State of California—Health and Human Services Agency
California Department of Public Health


September 9, 2022


TO:
California Healthcare Providers

SUBJECT:
Healthcare Provider Health Advisory: Updated Guidance on Laboratory Testing of Pediatric Patients for Monkeypox (MPX) Virus Infection in California


This alert provides updated information for California healthcare providers with regard to testing of pediatric patients for MPX. At this time, we encourage providers to be judicious about MPX virus testing for pediatric patients, including children and non-sexually active adolescents, with no plausible risk of exposure and for whom there is low clinical suspicion for MPX infection.

The decision to test can have a broad impact on the child or adolescent and their family and should therefore be reserved for situations where there is a known or likely exposure, or a clinical presentation very suggestive of MPX infection. The testing process may potentially take several days, resulting in missed school, work, or other activities. It can also be stigmatizing and affect mental health. Further, false-positive test results have been reported, which can happen when testing is performed among people unlikely to have a condition.

The MPX outbreak in California and elsewhere in the U.S. currently remains concentrated among adults who identify as men, and transmission has primarily occurred during sexual and intimate contact with other men. As described by the American Academy of Pediatrics (AAP), the risk of children getting infected with MPX is low. While pediatric cases have been confirmed in the U.S., including in California, they are rare. The AAP recommends testing patients with suspicious lesions if there is a history of close, personal contact with someone who has MPX. This may include living with or being cared for by someone who has MPX or intimate or sexual contact for adolescents who are sexually active.

Rashes and skin lesions are common among children and adolescents and are caused by a variety of infectious and non-infectious conditions, including varicella, herpes simplex virus, hand, foot, and mouth disease caused by enteroviruses, acne, molluscum, scabies, drug-related rashes, allergic reactions, and insect bites.

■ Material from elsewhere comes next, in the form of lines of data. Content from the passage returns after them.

(** ** The link to the broker

    [d]: the descriptor the link points at, if it points at one. *)

Definition put_acquire (fd : Z) (k : surface_link) : surface_link :=
  SurfaceLink (lk_descriptor k) fd (lk_release_fence_fd k) (lk_registered k).
Definition put_release (fd : Z) (k : surface_link) : surface_link :=
  SurfaceLink (lk_descriptor k) (lk_acquire_fence_fd k) fd (lk_registered k).
Definition put_registered (b : bool) (k : surface_link) : surface_link :=
  SurfaceLink (lk_descriptor k) (lk_acquire_fence_fd k) (lk_release_fence_fd k) b.

Definition advc_vaapi_encode_surface_link_init (target : link_target) : surface_link :=
  SurfaceLink target (-1) (-1) false.

Definition advc_vaapi_encode_surface_link_set_acquire_fence (k : surface_link) (owned_fence_fd : Z)
    : St process (Z * surface_link) :=
  if (owned_fence_fd <? -1) || (0 <=? lk_release_fence_fd k)
  then r ← fail_with EINVAL; mret (r, k)
  else
    v ← (if 0 <=? owned_fence_fd then advc_dmabuf_sync_file_validate owned_fence_fd else mret 0);
    if v <? 0 then mret (-1, k)
    else close_if_open (lk_acquire_fence_fd k) ;; mret (0, put_acquire owned_fence_fd k).

Definition advc_vaapi_encode_surface_link_register {nr : encoder} (k : surface_link)
    (d : option advc_dmabuf_descriptor) (b : encode_broker) : St world (Z * surface_link) :=
  match d with
  | None => r ← kernel (fail_with EINVAL); mret (r, k)
  | Some d =>
      linear ← kernel (validate_linear_nv12 d false);
      ok ← (if linear =? 0 then mret true else kernel (and_valid (qcom_nv12 d) d));
      if lk_registered k || negb ok ||
         ((d_drm_modifier d =? QCOM_COMPRESSED) &&
          (Z.land (bk_features b) ADVC_FEATURE_ENCODE_QCOM_MODIFIER =? 0))
      then r ← kernel (fail_with EINVAL); mret (r, k)
      else
        r ← advc_vaapi_encode_broker_register_surface b d;
        if r <? 0 then mret (-1, k) else mret (0, put_registered true k)
  end.

Definition advc_vaapi_encode_surface_link_submit {nr : encoder} (k : surface_link)
    (d : option advc_dmabuf_descriptor) (b : encode_broker) (pts_ns : Z) : St world (Z * surface_link) :=
  match d with
  | None => r ← kernel (fail_with EBUSY); mret (r, k)
  | Some d =>
      if negb (lk_registered k) || (0 <=? lk_release_fence_fd k)
      then r ← kernel (fail_with EBUSY); mret (r, k)
      else
        '(r, release) ← advc_vaapi_encode_broker_submit_surface b (d_buffer_id d) pts_ns
                          (lk_acquire_fence_fd k);
        if r <? 0 then mret (-1, k)
        else
          saved ← kernel errno;
          kernel (close_if_open (lk_acquire_fence_fd k)) ;;
          kernel (errno_is saved) ;;
          mret (0, put_release release (put_acquire (-1) k))
  end.

Definition advc_vaapi_encode_surface_link_wait (k : surface_link) (timeout_ms : Z)
    : St process (Z * surface_link) :=
  if timeout_ms =? 0 then r ← fail_with EINVAL; mret (r, k)
  else if lk_release_fence_fd k <? 0 then mret (0, k)
  else
    r ← advc_vaapi_wait_sync_file (lk_release_fence_fd k) timeout_ms;
    if r <? 0 then mret (-1, k)
    else sys_close (lk_release_fence_fd k) ;; mret (0, put_release (-1) k).
(** The broker's copy of the surface becomes [converted]: 0, or -1. *)
Definition replace_broker_prime (c s : nat) (converted : advc_dmabuf_descriptor) : St world Z :=
  r ← encode_tables;
  let surface := surface_at r s in
  '(done, link) ← (if lk_registered (es_link surface)
                   then advc_vaapi_encode_surface_link_unregister (es_link surface) (link_descriptor surface)
                          (en_broker (context_at r c)) ADVC_VAAPI_IMAGE_SYNC_TIMEOUT_MS
                   else mret (0, es_link surface));
  enc_update (on_surface s (put_link (fun _ => link))) ;;
  if done <? 0 then mret (-1)
  else
    kernel (advc_vaapi_encode_surface_link_close link) ;;
    kernel (advc_dmabuf_descriptor_close (es_broker_prime surface)) ;;
    enc_update (on_surface s (fun x =>
      put_link (fun _ => advc_vaapi_encode_surface_link_init LinkBrokerPrime)
        (put_broker_prime converted true x))) ;;
    mret 0.

Definition count_repack (n : counters) : counters :=
  Counters (ct_cpu_pixel_copies n) (ct_writable_prime_exports n) (ct_gpu_conversion_submits n)
    (u64 (ct_gpu_modifier_repack_submits n + 1)) (ct_pending_cpu_pixel_copies n)
    (ct_pending_writable_prime_exports n).

(** From the conversion's result on. *)
Definition adopt_converted (c s : nat) (converted : advc_dmabuf_descriptor)
    (converted_acquire source_release : Z) : St world Z :=
  ok ← (if negb (d_drm_modifier converted =? 0) || negb (d_drm_fourcc converted =? VA_FOURCC_NV12)
        then mret false
        else v ← kernel (advc_dmabuf_descriptor_validate converted); mret (negb (v <? 0)));
  if negb ok then
    kernel (errno_is EPROTO) ;; prepare_failed (-1) converted_acquire source_release converted
  else
    r ← encode_tables;
    let surface := surface_at r s in
    same ← (if es_broker_prime_valid surface
            then kernel (same_dmabuf_object (es_broker_prime surface) converted) else mret false);
    replaced ← (if (same : bool) then mret 0 else replace_broker_prime c s converted);
    if replaced <? 0 then prepare_failed (-1) converted_acquire source_release converted
    else
      let converted := if (same : bool) then converted else blank_descriptor in
      done ← set_link_fence s converted_acquire;
      if done <? 0 then prepare_failed (-1) converted_acquire source_release converted
      else
        kernel (close_if_open source_release) ;;
        kernel (advc_dmabuf_descriptor_close converted) ;;
        enc_update (on_surface s (put_counters count_repack)) ;;
        mret 0.

Definition encode_route (r : enc_runtime) (c s : nat) (valid : bool) : Modifier.modifier_route :=
  Modifier.advc_vaapi_modifier_route_encode (Some (er_modifier_policy r))
    (d_drm_modifier (es_prime (surface_at r s))) valid
    (negb (Z.land (bk_features (en_broker (context_at r c))) ADVC_FEATURE_ENCODE_QCOM_MODIFIER =? 0))
    (exact_env "ADVC_VAAPI_ENCODE_QCOM_IMPORT" "validated-v1")
    (bool_decide (is_Some nr_gpu_repack) &&
     exact_env "ADVC_VAAPI_GPU_LINEAR_REPACK" "validated-qcom-nv12-v1").

Definition prepare_encode_input (c s : nat) : St world Z :=
  r ← encode_tables;
  let prime := es_prime (surface_at r s) in
  if d_drm_modifier prime =? 0 then mret 0
  else
    v ← kernel (advc_dmabuf_descriptor_validate prime);
    match encode_route r c s (v =? 0) with
    | Modifier.ROUTE_DIRECT_QCOM =>
        fence ← kernel (export_implicit_read_fence prime);
        done ← (if fence <? 0 then mret (-1) else set_link_fence s fence);
        if done <? 0 then
          saved ← kernel errno; kernel (close_if_open fence) ;; kernel (fail_with saved)
        else mret 0
    | Modifier.ROUTE_GPU_REPACK_LINEAR =>
        match nr_gpu_repack with
        | None => kernel (fail_with ENOTSUP)
        | Some repack =>
            fence ← kernel (export_implicit_read_fence prime);
            if fence <? 0 then prepare_failed fence (-1) (-1) blank_descriptor
            else
              '(done, converted, converted_acquire, source_release) ← kernel (repack prime fence);
              if done <? 0 then prepare_failed fence converted_acquire source_release converted
              else
                kernel (sys_close fence) ;;
                adopt_converted c s converted converted_acquire source_release
        end
    | _ => kernel (fail_with ENOTSUP)
    end.

(** *** Submission *)

(** The picture is over. *)
Definition drop_picture (c : nat) (status : va_status) : St world va_status :=
  enc_update (on_context c (fun x => put_picture false VA_INVALID_SURFACE (en_frame x) x)) ;;
  mret status.

(** [return status_from_errno(errno)] *)
Definition drop_with_errno (c : nat) : St world va_status :=
  e ← kernel errno; drop_picture c (status_from_errno e).

Definition coded_refused (context_id : Z) (buffer : enc_buffer) : bool :=
  negb (bu_owner_context buffer =? context_id) ||
  negb (buffer_type_is (bu_type buffer) VAEncCodedBufferType) ||
  bu_mapped buffer || negb (bu_pending_surface buffer =? VA_INVALID_SURFACE).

Coxsackie A-6 (CAV-6), a type of enterovirus, is well known to cause atypical hand, foot and mouth rashes and is circulating in California at this time. Children with eczema are particularly likely to have the atypical rash with CAV-6 and are also at risk for eczema herpeticum. Both of these conditions, as well as varicella, have led to work-ups for MPX in recent weeks in California.

While it is important to consider MPX in any person with compatible symptoms, a rash alone should not necessarily prompt testing. If a provider decides to test for MPX, a plausible risk for exposure should be identified, unless the child or adolescent has one or more lesions that are highly characteristic of MPX.

As mentioned in the August 30, 2022 CDPH MPX CAHAN, if you have a suspect pediatric MPX case, please contact your local health department. We are strongly encouraging consultation and testing of suspect pediatric cases within the California public health laboratory network unless the patient is an adolescent with sexual exposure. It is also very helpful to submit lesion photos if MPX testing is being considered.

For more information, including guidance on evaluating and caring for pediatric patients with possible MPX, see:

Thank you for your continued efforts to keep Californian healthy.